Quais são os pressupostos nos processos de extradição no Brasil? Qual é o papel e o controle do STF nos processos extradicionais? A extradição é um dos institutos jurídicos que permite a retirada do estrangeiro de determinado território. Cahali (1983, p. 295) conceitua extradição como o “ato pelo qual um Estado entrega um indivíduo acusado ou reconhecido como culpado de uma infração cometida fora de seu território, a outro Estado que o reclama e que é competente para julgá-lo e puni-lo”. O estrangeiro, desde os tempos mais remotos, é considerado como sujeito de direito: “Se o estrangeiro peregrinar na vossa terra, não o oprimireis. Como o natural entre vós será o estrangeiro que peregrina convosco. Amálo-eis como a vós mesmos, pois fostes estrangeiros na terra do Egito”1.

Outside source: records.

(* ===== verification/AuthJwt.v ===== *)
(** * Bearer tokens

    [internal/auth]: signing, parsing and checking of RS256 tokens ([jwt.go]), the
    first-party validator ([validator.go]), the chain of validators ([chain.go]), the
    authenticator of requests ([delegating.go]) and the token endpoint ([token.go])
    with its two grants.  JSON is an operation with a law; a number of a claim is kept
    as its truncation to an integer, which is all the code looks at.  A request reads
    the clock once. *)

From Stdlib Require Import Ascii.
From stdpp Require Import base gmap strings list.
From S2P Require Import Prelude GoStrings Spi Schema SchemaAdmit TxToken AuthKeys.

(** ** Claims *)

Inductive claim : Type :=
| CNull
| CBool (b : bool)
| CNumber (trunc : Z)
| CString (s : string)
| CArray (l : list claim)
| CObject (m : list (string * claim)).
Abbreviation claims := (gmap string claim).

(** [json.Marshal] and [json.Unmarshal] into a map: numbers come back as [float64]s,
    which hold the integers up to 2^53 and some larger ones. *)
Class ClaimCodec := {
  encodeJSON : claims → string;
  decodeJSON : string → option claims;
  isFloat : Z → bool
}.
Section Floats.
Context {J : ClaimCodec}.
Fixpoint floats (c : claim) : bool :=
  match c with
  | CNumber n => isFloat n
  | CArray l => forallb floats l
  | CObject m => forallb (λ '(_, c), floats c) m
  | _ => true
  end.
Class ClaimCodecLaws : Prop := {
  small_float n : (- 9007199254740992 ≤ n ≤ 9007199254740992)%Z → isFloat n = true;
  decoded_floats s m : decodeJSON s = Some m → map_Forall (λ _ c, floats c = true) m;
  decode_encoded (m : claims) : map_Forall (λ _ c, floats c = true) m → decodeJSON (encodeJSON m) = Some m
}.
End Floats.

(** [v, _ := m[k].(string)] *)
Definition str (m : claims) (k : string) : string := match m !! k with Some (CString s) => s | _ => "" end.
Definition num (m : claims) (k : string) : option Z := match m !! k with Some (CNumber n) => Some n | _ => None end.

(** [time.Unix(sec, 0)]: seconds are kept from the year 1, in an [int64]. *)
Definition Unix (sec : Z) : Time := ((wrap64 (sec + 62135596800) - 62135596800) * 1000000000)%Z.
(** [t.Unix()] *)
Definition unixSeconds (t : Time) : Z := (t / 1000000000)%Z.

(** ** Tokens *)

Section Jwt.
Context {P : AuthPrims} {J : ClaimCodec}.

Definition Sign (m : claims) (key : PrivateKey) (kid : string) : option string :=
  let header := <["alg" := CString "RS256"]> (<["typ" := CString "JWT"]> (<["kid" := CString kid]> ∅)) in
  let signingInput := EncodeToString (encodeJSON header) +:+ String "." (EncodeToString (encodeJSON m)) in
  sig ← SignPKCS1v15 key signingInput;
  Some (signingInput +:+ String "." (EncodeToString sig)).

Record ParsedToken := mkParsedToken {
  pt_Header : claims; pt_Claims : claims; pt_Signature : string; pt_SigningInput : string
}.
(** What precedes the first dot, and what follows it. *)
Fixpoint cutDot (s : string) : option (string * string) :=
  match s with
  | EmptyString => None
  | String c s =>
      if decide (c = "."%char) then Some (EmptyString, s)
      else '(a, b) ← cutDot s; Some (String c a, b)
  end.
Definition ParseToken (tokenString : string) : option ParsedToken :=
  '(part0, rest) ← cutDot tokenString;
  '(part1, part2) ← cutDot rest;
  headerBytes ← DecodeString part0;
  claimsBytes ← DecodeString part1;
  sigBytes ← DecodeString part2;
  header ← decodeJSON headerBytes;
  m ← decodeJSON claimsBytes;
  Some (mkParsedToken header m sigBytes (part0 +:+ String "." part1)).

Definition VerifySignature (signingInput signature : string) (publicKey : PublicKey) : bool :=
  VerifyPKCS1v15 publicKey signingInput signature.
Definition EnsureAlgRS256 (header : claims) : bool :=
  match header !! "alg" with Some (CString alg) => bool_decide (alg = "RS256") | _ => false end.

Inductive claimErr : Type := TokenExpired | MissingExp | MissingIat | IatInFuture | NotYetValid.
Definition ValidateClaims (now : Time) (m : claims) (clockSkew : Z) : option claimErr :=
  match num m "exp" with
  | None => Some MissingExp
  | Some exp =>
      if decide (Unix exp + clockSkew < now)%Z then Some TokenExpired
      else match num m "iat" with
           | None => Some MissingIat
           | Some iat =>
               if decide (now + clockSkew < Unix iat)%Z then Some IatInFuture
               else match num m "nbf" with
                    | Some nbf => if decide (now < Unix nbf - clockSkew)%Z then Some NotYetValid else None
                    | None => None
                    end
           end
  end.
Definition skew : Z := 30000000000.

(** ** The first-party validator *)

(** [spi.UserContext] *)
Record AuthUser := mkAuthUser { au_UserID : string; au_Kind : string; au_TenantID : string; au_Roles : list string }.
Inductive authFailure : Type :=
| FMalformed | FAlgorithm | FUnknownKID | FIssuer | FSignature | FClaims | FUser | FPreTransition | FUnavailable.

Definition checkAudience (aud : option claim) (expected : string) : bool :=
  match aud with
  | Some (CString v) => bool_decide (v = expected)
  | Some (CArray l) => existsb (λ a, match a with CString s => bool_decide (s = expected) | _ => false end) l
  | _ => false
  end.
Definition extractStringSlice (v : option claim) : list string :=
  match v with
  | Some (CArray l) => omap (λ c, match c with CString s => Some s | _ => None end) l
  | _ => []
  end.
Definition buildUserContext (m : claims) : option AuthUser :=
  let userID := if decide (str m "caas_user_id" = "") then str m "sub" else str m "caas_user_id" in
  let orgID := str m "caas_org_id" in
  if decide (userID = "" ∨ orgID = "") then None
  else
    let kind := if decide (m !! "user_roles" = None ∧ m !! "scopes" ≠ None) then "service" else "user" in
    let roles := extractStringSlice (m !! "user_roles") in
    let roles := if decide (roles = []) then extractStringSlice (m !! "scopes") else roles in
    Some (mkAuthUser userID kind orgID roles).

(** [getKey] is the key source; [audience] is empty when no audience is expected. *)
Definition Validate (getKey : string → authErr + PublicKey) (issuer audience : string) (now : Time) (tokenString : string) :
    authFailure + AuthUser :=
  match ParseToken tokenString with
  | None => inl FMalformed
  | Some parsed =>
      if EnsureAlgRS256 (pt_Header parsed) then
        let kid := str (pt_Header parsed) "kid" in
        if decide (kid = "") then inl FClaims
        else match getKey kid with
             | inl _ => inl FUnknownKID
             | inr publicKey =>
                 if VerifySignature (pt_SigningInput parsed) (pt_Signature parsed) publicKey then
                   match ValidateClaims now (pt_Claims parsed) skew with
                   | Some _ => inl FClaims
                   | None =>
                       if decide (str (pt_Claims parsed) "iss" = issuer) then
                         if decide (audience = "" ∨ checkAudience (pt_Claims parsed !! "aud") audience = true) then
                           match buildUserContext (pt_Claims parsed) with Some u => inr u | None => inl FUser end
                         else inl FClaims
                       else inl FIssuer
                   end
                 else inl FSignature
             end
      else inl FAlgorithm
  end.

(** [ChainedValidator.Validate]: only an unknown key falls through. *)
Fixpoint ValidateChain (validators : list (string → authFailure + AuthUser)) (tokenString : string) : authFailure + AuthUser :=
  match validators with
  | [] => inl FUnknownKID
  | v :: vs =>
      match v tokenString with
      | inl FUnknownKID => ValidateChain vs tokenString
      | r => r
      end
  end.

(** [DelegatingAuthenticator.Authenticate]: every failure looks the same. *)
Definition Authenticate (validate : string → authFailure + AuthUser) (authHeader : string) : option AuthUser :=
  if decide (authHeader = "") then None
  else if HasPrefix authHeader "Bearer " then
    let token := TrimPrefix authHeader "Bearer " in
    if decide (token = "") then None
    else match validate token with inr u => Some u | inl _ => None end
  else None.

(** ** The token endpoint *)

(** [base64.StdEncoding.DecodeString]: padded, with [+] and [/]. *)
Definition fromStd (c : ascii) : option ascii :=
  if decide (c = "+"%char) then Some "-"%char
  else if decide (c = "/"%char) then Some "_"%char
  else if decide (c = "-"%char ∨ c = "_"%char) then None
  else Some c.
Definition stdDecode (s : string) : option string :=
  let l := filter (λ c, lineBreak c = false) (bytesOfString s) in
  if decide (length l mod 4 = 0) then
    let pad := match reverse l with
               | c :: d :: _ => if decide (c = "="%char) then if decide (d = "="%char) then 2 else 1 else 0
               | _ => 0
               end in
    digits ← mapM fromStd (take (length l - pad) l);
    DecodeString (ofBytes digits)
  else None.
(** [url.QueryUnescape] *)
Definition hexDigit (c : ascii) : option nat :=
  let n := nat_of_ascii c in
  if decide (48 ≤ n ≤ 57) then Some (n - 48)
  else if decide (65 ≤ n ≤ 70) then Some (n - 55)
  else if decide (97 ≤ n ≤ 102) then Some (n - 87)
  else None.
Fixpoint QueryUnescape (s : string) : option string :=
  match s with
  | EmptyString => Some EmptyString
  | String "%" (String a (String b s)) =>
      h ← hexDigit a; l ← hexDigit b; r ← QueryUnescape s; Some (String (ascii_of_nat (16 * h + l)) r)
  | String "%" _ => None
  | String "+" s => r ← QueryUnescape s; Some (String " " r)
  | String c s => r ← QueryUnescape s; Some (String c r)
  end.
(** What precedes the first colon, and what follows it. *)
Fixpoint cutColon (s : string) : option (string * string) :=
  match s with
  | EmptyString => None
  | String c s =>
      if decide (c = ":"%char) then Some (EmptyString, s)
      else '(a, b) ← cutColon s; Some (String c a, b)
  end.
Definition parseBasicAuth (authHeader : string) : option (string * string) :=
  if HasPrefix authHeader "Basic " then
    decoded ← stdDecode (dropBytes 6 authHeader);
    '(a, b) ← cutColon decoded;
    id ← QueryUnescape a;
    sec ← QueryUnescape b;
    Some (id, sec)
  else None.

Record tokenHandler := mkTokenHandler { th_issuer : string; th_expirySeconds : Z }.
Record tokenRequest := mkTokenRequest {
  rq_Method : string;
  rq_Authorization : string;
  rq_FormValue : string → string
}.
(** [tr_exchanged]: the answer names the type of the token it issued. *)
Inductive tokenAnswer : Type :=
| TokenError (status : Z) (code : string)
| TokenIssued (access_token : string) (expires_in : Z) (exchanged : bool).

Definition expiry (h : tokenHandler) (now : Time) : Z := unixSeconds (after now (th_expirySeconds h)).
Definition credentialClaims (h : tokenHandler) (now : Time) (jti clientID : string) (c : M2MClient) : claims :=
  list_to_map [("sub", CString clientID); ("iss", CString (th_issuer h)); ("caas_user_id", CString (mc_UserID c));
               ("caas_org_id", CString (mc_TenantID c)); ("scopes", CArray (CString <$> mc_Roles c));
               ("caas_tier", CString "unlimited"); ("exp", CNumber (expiry h now)); ("iat", CNumber (unixSeconds now));
               ("jti", CString jti)].
Definition exchangeClaims (h : tokenHandler) (now : Time) (jti clientID sub orgID : string) (roles : claim) : claims :=
  list_to_map [("sub", CString sub); ("iss", CString (th_issuer h)); ("caas_user_id", CString sub);
               ("caas_org_id", CString orgID); ("user_roles", roles); ("act", CObject [("sub", CString clientID)]);
               ("caas_tier", CString "unlimited"); ("exp", CNumber (expiry h now)); ("iat", CNumber (unixSeconds now));
               ("jti", CString jti)].

Context `{O : MapOrder}.
Definition issue (h : tokenHandler) (ks : gmap string KeyPair) (now : Time) (exchanged : bool) (m : claims) : tokenAnswer :=
  match GetActive now "client" ks with
  | inl _ => TokenError 500 "server_error"
  | inr kp =>
      match Sign m (kp_PrivateKey kp) (kp_KID kp) with
      | None => TokenError 500 "server_error"
      | Some token => TokenIssued token (th_expirySeconds h) exchanged
      end
  end.
Definition handleClientCredentials (h : tokenHandler) (ks : gmap string KeyPair) (cs : gmap string M2MClient) (now : Time)
    (jti clientID : string) : tokenAnswer :=
  match GetClient clientID cs with
  | inl _ => TokenError 401 "invalid_client"
  | inr c => issue h ks now false (credentialClaims h now jti clientID c)
  end.

(** [getTrustedKeyByKID], on what the store lists for verification. *)
Definition getTrustedKeyByKID (listed : list TrustedKey) (kid : string) : option TrustedKey :=
  snd <$> list_find (λ tk, tk_KID tk = kid) listed.
Definition rolesOf (m : claims) : claim :=
  match m !! "user_roles" with
  | Some CNull | None => default CNull (m !! "roles")
  | Some v => v
  end.
(** The subject token of an exchange: its claims, or [None] for [invalid_grant]. *)
Definition checkSubject (listed : list TrustedKey) (now : Time) (subjectToken : string) : option claims :=
  parsed ← ParseToken subjectToken;
  let kid := str (pt_Header parsed) "kid" in
  let m := pt_Claims parsed in
  if EnsureAlgRS256 (pt_Header parsed) && bool_decide (kid ≠ "") then
    tk ← getTrustedKeyByKID listed kid;
    if tk_Active tk && bool_decide (tk_ValidFrom tk ≤ now)%Z
       && match tk_ValidTo tk with Some t => bool_decide (now ≤ t)%Z | None => true end
       && VerifySignature (pt_SigningInput parsed) (pt_Signature parsed) (tk_PublicKey tk)
       && (bool_decide (tk_Issuers tk = []) || bool_decide (str m "iss" ∈ tk_Issuers tk))
       && match ValidateClaims now m skew with None => true | Some _ => false end
       && bool_decide (str m "sub" ≠ "")
    then Some m else None
  else None.
Definition handleTokenExchange (h : tokenHandler) (ks : gmap string KeyPair) (cs : gmap string M2MClient)
    (listed : list TrustedKey) (now : Time) (jti clientID : string) (r : tokenRequest) : tokenAnswer :=
  if decide (rq_FormValue r "subject_token_type" = "urn:ietf:params:oauth:token-type:jwt") then
    match checkSubject listed now (rq_FormValue r "subject_token") with
    | None => TokenError 400 "invalid_grant"
    | Some m =>
        match GetClient clientID cs with
        | inl _ => TokenError 401 "invalid_client"
        | inr c =>
            if decide (mc_TenantID c = str m "caas_org_id")
            then issue h ks now true (exchangeClaims h now jti clientID (str m "sub") (str m "caas_org_id") (rolesOf m))
            else TokenError 403 "access_denied"
        end
    end
  else TokenError 400 "invalid_grant".

Definition ServeHTTP (h : tokenHandler) (ks : gmap string KeyPair) (cs : gmap string M2MClient) (listed : list TrustedKey)
    (now : Time) (jti : string) (r : tokenRequest) : tokenAnswer :=
  if decide (rq_Method r = "POST") then
    match parseBasicAuth (rq_Authorization r) with
    | None => TokenError 401 "invalid_client"
    | Some (clientID, secret) =>
        match VerifySecret clientID secret cs with
        | inr true =>
            if decide (rq_FormValue r "grant_type" = "client_credentials") then
              handleClientCredentials h ks cs now jti clientID
            else if decide (rq_FormValue r "grant_type" = "urn:ietf:params:oauth:grant-type:token-exchange") then
              handleTokenExchange h ks cs listed now jti clientID r
            else TokenError 400 "unsupported_grant_type"
        | _ => TokenError 401 "invalid_client"
        end
    end
  else TokenError 405 "method_not_allowed".
End Jwt.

O direito de ir e vir é um direito fundamental garantido pela Constituição no artigo 5º, XV: “é livre a locomoção no território nacional em tempo de paz, podendo qualquer pessoa, nos termos da lei, nele entrar, permanecer ou dele sair com seus bens”. O direito de locomover-se livremente deu origem aos movimentos migratórios que têm contribuído para a evolução da humanidade. Pagden (2002, p. 22) explica que a migração contribui para a evolução do homem porque os povos, na tentativa de fugir de perseguições, da pobreza, da falta de perspectivas econômicas, migram para outras regiões, cruzam oceanos e continentes e passam a conviver com gente alheia.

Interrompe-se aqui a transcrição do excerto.